Robert Prince Madison (born July 28, 1923) is an American architect.

==Early life and education==
Madison was born in Cleveland, Ohio in 1923 to Robert James Madison (1899–1951) and Nettie Brown Madison (1900–1974). His father trained as an engineer but was unable to find employment in that profession. He had three younger brothers, two of whom, Julian and Bernard, also joined the family architecture firm.

He attended East Technical High School in Cleveland, graduating with honors in mathematics and science.

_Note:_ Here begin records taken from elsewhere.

Lemma fork_inv x c stack space ck heap_ok slot s1 :
  inv x → unlocked x → is_cpu c → new_stack stack (sc x) → new_space space (sc x) →
  fork_begin (cpu_current_task (sc x) c) stack space ck heap_ok (with_space space (with_stack stack (sc x))) = (slot, s1) →
  inv (mkSys s1 (if slot <? 0 then hands x else HFork slot stack space false :: hands x)).
Proof.
  intros I Hu Hc Hst Hsp. set (s0 := with_space space (with_stack stack (sc x))). unfold fork_begin.
  destruct (take_slot s0) as [sl s'] eqn:E.
  destruct (dead_slot_ok x I s0 sl s' eq_refl eq_refl E) as [[Hn ->]|(Hsl & Hcn & Hd & Hz & Hs')].
  { destruct (Z.ltb_spec sl 0); [|lia]. intros Eq. injection Eq as <- <-. cbn [Z.ltb]. by apply undo_both. }
  destruct (Z.ltb_spec sl 0); [lia|]. rewrite reap_nothing by (rewrite Hs'; done).
  set (s2 := emit (CFlushEvents sl) (emit (CUheapReset sl) s')).
  match goal with |- context [set_task sl ?t _] => set (t' := t) end.
  assert (Ip : inv (mkSys (emit (CUheapClone sl (cpu_current_task (sc x) c)) (set_task sl t' s2)) (HFork sl stack space false :: hands x))).
  { apply (publish_inv x sl stack space); try done; cbn [tasks emit]; rewrite ?set_same; try done.
    all: try (unfold s2; rewrite Hs'; done).
    + right. split; [done|]. unfold s2. by rewrite Hs'.
    + intros j Hj. rewrite set_other by done. unfold s2. by rewrite Hs'.
    + cbn [hand_ok tasks emit]. rewrite set_same. split_and!; try done; lia.
    + right. eauto. }
  destruct heap_ok.
  - intros Eq. injection Eq as <- <-. destruct (Z.ltb_spec sl 0); [lia|done].
  - intros Eq. injection Eq as <- <-. cbn [Z.ltb].
    apply (bury_inv _ [] (HFork sl stack space false) (hands x) sl stack space _ Ip); cbn [sc tasks emit]; rewrite ?set_same; try done.
    + intros a Ha. by apply (free_hands x Hu).
    + lia.
Qed.

Lemma user_inherit_inv x h1 h2 slot stack space creator ok r s1 :
  inv x → unlocked x → hands x = h1 ++ HNew slot stack (Some space) :: h2 →
  create_user_inherit slot stack creator ok (sc x) = (r, s1) →
  inv (if r <? 0 then mkSys (destroy_space space s1) (h1 ++ h2) else mkSys s1 (hands x)).
Proof.
  intros I Hu Hh. destruct (iv_hand _ I (HNew slot stack (Some space)) ltac:(rewrite Hh; set_solver)) as (H0 & Hb & Hp & _).
  unfold create_user_inherit. destruct ok; intros E; injection E as <- <-.
  - destruct (Z.ltb_spec slot 0); [lia|]. apply inv_emit. by apply inv_eta.
  - cbn [Z.ltb]. apply (bury_inv x h1 (HNew slot stack (Some space)) h2 slot stack space _ I); try done.
    intros a Ha. apply (free_hands x Hu). rewrite Hh. by apply elem_mid.
Qed.

Lemma fork_inherit_inv x h1 h2 slot stack space parent ok r s1 :
  inv x → unlocked x → hands x = h1 ++ HFork slot stack space true :: h2 →
  fork_inherit slot stack space parent ok (sc x) = (r, s1) → inv (mkSys s1 (if r <? 0 then h1 ++ h2 else hands x)).
Proof.
  intros I Hu Hh. destruct (iv_hand _ I (HFork slot stack space true) ltac:(rewrite Hh; set_solver)) as (H0 & Hb & Hp & _).
  unfold fork_inherit. destruct ok; intros E; injection E as <- <-.
  - destruct (Z.ltb_spec slot 0); [lia|]. apply inv_emit. by apply inv_eta.
  - cbn [Z.ltb]. apply (bury_inv x h1 (HFork slot stack space true) h2 slot stack space _ I); try done.
    intros a Ha. apply (free_hands x Hu). rewrite Hh. by apply elem_mid.
Qed.

(** A hand for another task does not see a stack pointer change. *)
Lemma hand_rsp s slot r a : hand_ok s a → hand_tok slot a = 0%nat → hand_ok (upd_task slot (set_rsp r) s) a.
Proof.
  intros Hok Hz. destruct a as [t|t st sp|t st sp f|c regs cur run blk next|t|st sp]; try done; cbn [hand_ok hand_tok] in *.
  1, 2: assert (Hne : t ≠ slot) by (intros ->; rewrite same_pos in Hz by done; lia);
    destruct (upd_other s slot (set_rsp r) t Hne) as (_ & -> & -> & ->); done.
  destruct Hok as (Hc & Hr & Hcur & Hs). split; [done|]. split; [done|]. split; [done|]. destruct Hs as [?|(H0 & H1 & H2 & H3)]; [by left|right].
  unfold asleep. rewrite tasks_upd. destruct (Z.eqb_spec cur slot) as [->|]; done.
Qed.

(** The frame of a child is in place. *)
Lemma forge_inv x h1 h2 slot stack space :
  inv x → hands x = h1 ++ HFork slot stack space false :: h2 →
  inv (mkSys (fork_forge slot stack (sc x)) (h1 ++ HFork slot stack space true :: h2)).
Proof.
  intros I Hh. destruct (iv_hand _ I (HFork slot stack space false) ltac:(rewrite Hh; set_solver)) as (H0 & Hb & Hp & _).
  assert (Ht : tok x slot = S (queued (sc x) slot + handed (h1 ++ h2) slot)).
  { unfold tok. rewrite Hh, handed_mid. cbn [hand_tok]. rewrite same_pos by done. lia. }
  destruct (tok_task x slot I ltac:(lia) ltac:(lia)) as [Hlt Hrd]. pose proof (iv_task _ I slot ltac:(lia)) as Hpc.
  rewrite Hrd in Hpc. simpl in Hpc.
  assert (Hbpos : 0 < stack) by (rewrite <- Hb; apply (iv_alive _ I); [done|unfold alive; by rewrite Hrd]).
  assert (Hnew : tasks (fork_forge slot stack (sc x)) slot = set_rsp (stack + TASK_STACK_SIZE - KZ_REGISTERS_SIZE) (tasks (sc x) slot))
    by apply tasks_upd_eq.
  assert (Hpos : 0 < stack + TASK_STACK_SIZE - KZ_REGISTERS_SIZE) by (unfold TASK_STACK_SIZE, KZ_REGISTERS_SIZE; lia).
  apply (inv_state x slot); try done; rewrite ?Hnew; cbn [state set_rsp rsp]; try done; try lia.
  - unfold alive. by rewrite Hrd.
  - unfold alive. cbn [state set_rsp]. by rewrite Hrd.
  - intros j Hj. by apply upd_other.
  - rewrite Hh. by apply same_free_swap.
  - intros j _ Hj. by rewrite Hh, !handed_mid.
  - rewrite Hrd. rewrite handed_mid. cbn [hand_tok]. rewrite same_pos by done. simpl. lia.
  - intros j st sp Hj. rewrite Hh, !elem_of_app, !elem_of_cons. intros [?|[E|?]]; [by left|injection E; intros; congruence|by right; right].
  - assert (Hrest : ∀ a, a ∈ h1 ++ h2 → hand_ok (fork_forge slot stack (sc x)) a).
    { intros a Ha. apply hand_rsp; [apply (iv_hand _ I); rewrite Hh; by apply elem_mid|].
      pose proof (sum_list_with_in a (hand_tok slot) _ Ha) as Hs. unfold handed in Ht, Hpc. lia. }
    intros a [Ha|[->|Ha]%elem_of_cons]%elem_of_app; [apply Hrest; set_solver| |apply Hrest; set_solver].
    cbn [hand_ok]. rewrite Hnew. by split_and!.
  - pose proof (iv_lock _ I) as Hl. rewrite Hh in Hl. by rewrite !locks_mid in *.
Qed.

In 1940, he entered the School of Architecture at Howard University, but interrupted his studies to serve as a second lieutenant in the U.S. Army during World War II. He was a member of the U.S. Army's African-American 92nd Infantry Division and served in Italy, receiving three combat ribbons and the Purple Heart. In 1946, he resumed his architecture studies at Case Western University, despite experiencing racial discrimination from the dean of architecture, graduating with a bachelor's degree in architecture in 1948. He was the first African-American to graduate from Case Western's School of Architecture, as well as the first to gain a degree in architecture in Ohio. He entered Harvard University's Graduate School of Design in 1951, studying under Walter Gropius, and received his master's degree in architecture in 1952.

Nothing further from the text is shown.